(** * Further properties *)

(** ** File names and extensions *)

Lemma lower_char_dot (c : ascii) :
  Ascii.eqb (Py.lower_char c) "." = Ascii.eqb c ".".
Proof. destruct c as [[] [] [] [] [] [] [] []]; reflexivity. Qed.

Lemma lower_char_idem (c : ascii) :
  Py.lower_char (Py.lower_char c) = Py.lower_char c.
Proof. destruct c as [[] [] [] [] [] [] [] []]; reflexivity. Qed.

Lemma lower_idem (s : string) : Py.lower (Py.lower s) = Py.lower s.
Proof.
  induction s as [|c s IH]; simpl; [reflexivity|].
  rewrite lower_char_idem, IH. reflexivity.
Qed.

Lemma contains_lower (s : string) :
  Py.contains "." (Py.lower s) = Py.contains "." s.
Proof.
  induction s as [|c s IH]; simpl; [reflexivity|].
  rewrite lower_char_dot, IH. reflexivity.
Qed.

Lemma rcut_lower (s : string) :
  Py.rcut "." (Py.lower s) =
  (λ ab, (Py.lower ab.1, Py.lower ab.2)) <$> Py.rcut "." s.
Proof.
  induction s as [|c s IH]; simpl; [reflexivity|].
  rewrite IH, lower_char_dot.
  destruct (Py.rcut "." s) as [[a b]|]; simpl; [reflexivity|].
  destruct (Ascii.eqb c "."); reflexivity.
Qed.

Lemma rcut_None (sep : ascii) (s : string) :
  Py.rcut sep s = None ↔ Py.contains sep s = false.
Proof.
  induction s as [|c s IH]; simpl; [tauto|].
  destruct (Py.rcut sep s) as [[a b]|].
  - assert (Py.contains sep s = true) as ->.
    { destruct (Py.contains sep s); [reflexivity|].
      destruct IH as [_ IH]. discriminate (IH eq_refl). }
    rewrite orb_true_r. split; discriminate.
  - destruct IH as [IH _]. rewrite (IH eq_refl), orb_false_r.
    destruct (Ascii.eqb c sep); split; congruence.
Qed.

Lemma rcut_Some (sep : ascii) (s a b : string) :
  Py.rcut sep s = Some (a, b) ↔
  s = a +:+ String sep b ∧ Py.contains sep b = false.
Proof.
  revert a. induction s as [|c s IH]; intros a; simpl.
  - split; [discriminate|]. intros [H _]. destruct a; discriminate.
  - destruct (Py.rcut sep s) as [[a' b']|] eqn:E.
    + split.
      * intros [= <- <-]. destruct (proj1 (IH a') eq_refl) as [-> Hb].
        auto.
      * intros [Hs Hb]. destruct a as [|c' a]; simpl in Hs.
        -- injection Hs as -> ->. apply rcut_None in Hb. congruence.
        -- injection Hs as <- Hs.
           pose proof (proj2 (IH a) (conj Hs Hb)) as [= -> ->]. reflexivity.
    + apply rcut_None in E. split.
      * destruct (Ascii.eqb_spec c sep) as [->|Hne]; [|discriminate].
        intros [= <- <-]. auto.
      * intros [Hs Hb]. destruct a as [|c' a]; simpl in Hs.
        -- injection Hs as -> ->. rewrite Ascii.eqb_refl. reflexivity.
        -- injection Hs as <- Hs. exfalso. subst s.
           revert E. clear. induction a as [|x a IH]; simpl.
           ++ rewrite Ascii.eqb_refl. discriminate.
           ++ intros H. apply orb_false_elim in H as [_ H]. auto.
Qed.
(** Every string of [v] is one that [stripString] leaves as it is, and
    every object of [v] has the prototype of an object literal and no
    property named [__proto__]. *)
Fixpoint tidy (v : jsval) : Prop :=
  match v with
  | VStr s => stripString s = s
  | VArr items =>
      (fix all (l : list jsval) : Prop :=
         match l with
         | [] => True
         | x :: l' => tidy x /\ all l'
         end) items
  | VObj props =>
      (fix all (l : list (list N * jsval)) : Prop :=
         match l with
         | [] => True
         | (k, x) :: l' => (eqs k PROTO = false /\ tidy x) /\ all l'
         end) props
  | VProto _ _ => False
  | _ => True
  end.

(** No object of [v], reached through arrays and own properties other than
    [__proto__], has an own property named [__proto__] whose value is an
    object, an array or [null]. *)
Fixpoint protoFree (v : jsval) : Prop :=
  match v with
  | VArr items =>
      (fix all (l : list jsval) : Prop :=
         match l with
         | [] => True
         | x :: l' => protoFree x /\ all l'
         end) items
  | VObj props | VProto _ props =>
      match lookup PROTO props with
      | Some proto => isObjectType proto = false
      | None => True
      end /\
      (fix all (l : list (list N * jsval)) : Prop :=
         match l with
         | [] => True
         | (k, x) :: l' => (eqs k PROTO = false -> protoFree x) /\ all l'
         end) props
  | _ => True
  end.
(** The whole payload, pair after pair. *)
Lemma loop_payload ps : forall done t cs rest bc alo ahi m rt cb w l,
  forallb hex_pair ps = true -> ps <> [] ->
  Z.of_nat (length done) + Z.of_nat (length ps) = bc -> bc <= 255 ->
  exists t',
    ihex_loop (Session (Ihex DATA_STATE bc alo ahi m rt (data_of done)
                             (2 * Z.of_nat (length done)) t cs false cb) w l)
              (pair_chars ps ++ rest) =
    ihex_loop (Session (Ihex CHECKSUM_0_STATE bc alo ahi m rt
                             (data_of (done ++ map pair_val ps)) (2 * bc) t'
                             (u8 (cs + sum_bytes (map pair_val ps))) false cb) w l)
              rest.
Proof.
  induction ps as [|p ps IH]; intros done t cs rest bc alo ahi m rt cb w l Hps Hne Hlen Hbc;
    [contradiction|].
  cbn [forallb] in Hps. apply andb_true_iff in Hps as [Hp Hps].
  cbn [length] in Hlen.
  change (pair_chars (p :: ps) ++ rest) with (p.1 :: p.2 :: pair_chars ps ++ rest).
  rewrite loop_data_pair by (assumption || lia).
  assert (Hcase : ps = [] \/ (0 < length ps)%nat)
    by (destruct ps; [left; reflexivity|right; cbn [length]; lia]).
  change (sum_bytes (map pair_val (p :: ps)))
    with (pair_val p + sum_bytes (map pair_val ps)).
  change (map pair_val (p :: ps)) with ([pair_val p] ++ map pair_val ps).
  destruct Hcase as [-> | Hpos].
  - cbn [length] in Hlen.
    destruct (Z.eqb_spec (Z.of_nat (length done) + 1) bc) as [E|E]; [|lia].
    exists (hexval p.1). rewrite length_app.
    cbn [length map sum_bytes foldr pair_chars flat_map app].
    replace (2 * Z.of_nat (length done + 1)) with (2 * bc) by lia.
    rewrite Z.add_0_r. reflexivity.
  - destruct (Z.eqb_spec (Z.of_nat (length done) + 1) bc) as [E|E]; [lia|].
    destruct (IH (done ++ [pair_val p]) (hexval p.1) (u8 (cs + pair_val p)) rest
                 bc alo ahi m rt cb w l Hps) as [t' Ht'];
      [intros ->; cbn [length] in Hpos; lia
      |rewrite length_app; cbn [length]; lia|exact Hbc|].
    exists t'. rewrite Ht'. rewrite u8_add_l, <- app_assoc, Z.add_assoc.
    reflexivity.
Qed.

◆ TASK REQUIREMENTS
Retype the material precisely, leaving out no line.

◆ RESULT
(** * Further properties *)

(** ** File names and extensions *)

Lemma lower_char_dot (c : ascii) :
  Ascii.eqb (Py.lower_char c) "." = Ascii.eqb c ".".
Proof. destruct c as [[] [] [] [] [] [] [] []]; reflexivity. Qed.

Lemma lower_char_idem (c : ascii) :
  Py.lower_char (Py.lower_char c) = Py.lower_char c.
Proof. destruct c as [[] [] [] [] [] [] [] []]; reflexivity. Qed.

Lemma lower_idem (s : string) : Py.lower (Py.lower s) = Py.lower s.
Proof.
  induction s as [|c s IH]; simpl; [reflexivity|].
  rewrite lower_char_idem, IH. reflexivity.
Qed.

Lemma contains_lower (s : string) :
  Py.contains "." (Py.lower s) = Py.contains "." s.
Proof.
  induction s as [|c s IH]; simpl; [reflexivity|].
  rewrite lower_char_dot, IH. reflexivity.
Qed.

Lemma rcut_lower (s : string) :
  Py.rcut "." (Py.lower s) =
  (λ ab, (Py.lower ab.1, Py.lower ab.2)) <$> Py.rcut "." s.
Proof.
  induction s as [|c s IH]; simpl; [reflexivity|].
  rewrite IH, lower_char_dot.
  destruct (Py.rcut "." s) as [[a b]|]; simpl; [reflexivity|].
  destruct (Ascii.eqb c "."); reflexivity.
Qed.

Lemma rcut_None (sep : ascii) (s : string) :
  Py.rcut sep s = None ↔ Py.contains sep s = false.
Proof.
  induction s as [|c s IH]; simpl; [tauto|].
  destruct (Py.rcut sep s) as [[a b]|].
  - assert (Py.contains sep s = true) as ->.
    { destruct (Py.contains sep s); [reflexivity|].
      destruct IH as [_ IH]. discriminate (IH eq_refl). }
    rewrite orb_true_r. split; discriminate.
  - destruct IH as [IH _]. rewrite (IH eq_refl), orb_false_r.
    destruct (Ascii.eqb c sep); split; congruence.
Qed.

Lemma rcut_Some (sep : ascii) (s a b : string) :
  Py.rcut sep s = Some (a, b) ↔
  s = a +:+ String sep b ∧ Py.contains sep b = false.
Proof.
  revert a. induction s as [|c s IH]; intros a; simpl.
  - split; [discriminate|]. intros [H _]. destruct a; discriminate.
  - destruct (Py.rcut sep s) as [[a' b']|] eqn:E.
    + split.
      * intros [= <- <-]. destruct (proj1 (IH a') eq_refl) as [-> Hb].
        auto.
      * intros [Hs Hb]. destruct a as [|c' a]; simpl in Hs.
        -- injection Hs as -> ->. apply rcut_None in Hb. congruence.
        -- injection Hs as <- Hs.
           pose proof (proj2 (IH a) (conj Hs Hb)) as [= -> ->]. reflexivity.
    + apply rcut_None in E. split.
      * destruct (Ascii.eqb_spec c sep) as [->|Hne]; [|discriminate].
        intros [= <- <-]. auto.
      * intros [Hs Hb]. destruct a as [|c' a]; simpl in Hs.
        -- injection Hs as -> ->. rewrite Ascii.eqb_refl. reflexivity.
        -- injection Hs as <- Hs. exfalso. subst s.
           revert E. clear. induction a as [|x a IH]; simpl.
           ++ rewrite Ascii.eqb_refl. discriminate.
           ++ intros H. apply orb_false_elim in H as [_ H]. auto.
Qed.
(** Every string of [v] is one that [stripString] leaves as it is, and
    every object of [v] has the prototype of an object literal and no
    property named [__proto__]. *)
Fixpoint tidy (v : jsval) : Prop :=
  match v with
  | VStr s => stripString s = s
  | VArr items =>
      (fix all (l : list jsval) : Prop :=
         match l with
         | [] => True
         | x :: l' => tidy x /\ all l'
         end) items
  | VObj props =>
      (fix all (l : list (list N * jsval)) : Prop :=
         match l with
         | [] => True
         | (k, x) :: l' => (eqs k PROTO = false /\ tidy x) /\ all l'
         end) props
  | VProto _ _ => False
  | _ => True
  end.

(** No object of [v], reached through arrays and own properties other than
    [__proto__], has an own property named [__proto__] whose value is an
    object, an array or [null]. *)
Fixpoint protoFree (v : jsval) : Prop :=
  match v with
  | VArr items =>
      (fix all (l : list jsval) : Prop :=
         match l with
         | [] => True
         | x :: l' => protoFree x /\ all l'
         end) items
  | VObj props | VProto _ props =>
      match lookup PROTO props with
      | Some proto => isObjectType proto = false
      | None => True
      end /\
      (fix all (l : list (list N * jsval)) : Prop :=
         match l with
         | [] => True
         | (k, x) :: l' => (eqs k PROTO = false -> protoFree x) /\ all l'
         end) props
  | _ => True
  end.
(** The whole payload, pair after pair. *)
Lemma loop_payload ps : forall done t cs rest bc alo ahi m rt cb w l,
  forallb hex_pair ps = true -> ps <> [] ->
  Z.of_nat (length done) + Z.of_nat (length ps) = bc -> bc <= 255 ->
  exists t',
    ihex_loop (Session (Ihex DATA_STATE bc alo ahi m rt (data_of done)
                             (2 * Z.of_nat (length done)) t cs false cb) w l)
              (pair_chars ps ++ rest) =
    ihex_loop (Session (Ihex CHECKSUM_0_STATE bc alo ahi m rt
                             (data_of (done ++ map pair_val ps)) (2 * bc) t'
                             (u8 (cs + sum_bytes (map pair_val ps))) false cb) w l)
              rest.
Proof.
  induction ps as [|p ps IH]; intros done t cs rest bc alo ahi m rt cb w l Hps Hne Hlen Hbc;
    [contradiction|].
  cbn [forallb] in Hps. apply andb_true_iff in Hps as [Hp Hps].
  cbn [length] in Hlen.
  change (pair_chars (p :: ps) ++ rest) with (p.1 :: p.2 :: pair_chars ps ++ rest).
  rewrite loop_data_pair by (assumption || lia).
  assert (Hcase : ps = [] \/ (0 < length ps)%nat)
    by (destruct ps; [left; reflexivity|right; cbn [length]; lia]).
  change (sum_bytes (map pair_val (p :: ps)))
    with (pair_val p + sum_bytes (map pair_val ps)).
  change (map pair_val (p :: ps)) with ([pair_val p] ++ map pair_val ps).
  destruct Hcase as [-> | Hpos].
  - cbn [length] in Hlen.
    destruct (Z.eqb_spec (Z.of_nat (length done) + 1) bc) as [E|E]; [|lia].
    exists (hexval p.1). rewrite length_app.
    cbn [length map sum_bytes foldr pair_chars flat_map app].
    replace (2 * Z.of_nat (length done + 1)) with (2 * bc) by lia.
    rewrite Z.add_0_r. reflexivity.
  - destruct (Z.eqb_spec (Z.of_nat (length done) + 1) bc) as [E|E]; [lia|].
    destruct (IH (done ++ [pair_val p]) (hexval p.1) (u8 (cs + pair_val p)) rest
                 bc alo ahi m rt cb w l Hps) as [t' Ht'];
      [intros ->; cbn [length] in Hpos; lia
      |rewrite length_app; cbn [length]; lia|exact Hbc|].
    exists t'. rewrite Ht'. rewrite u8_add_l, <- app_assoc, Z.add_assoc.
    reflexivity.
Qed.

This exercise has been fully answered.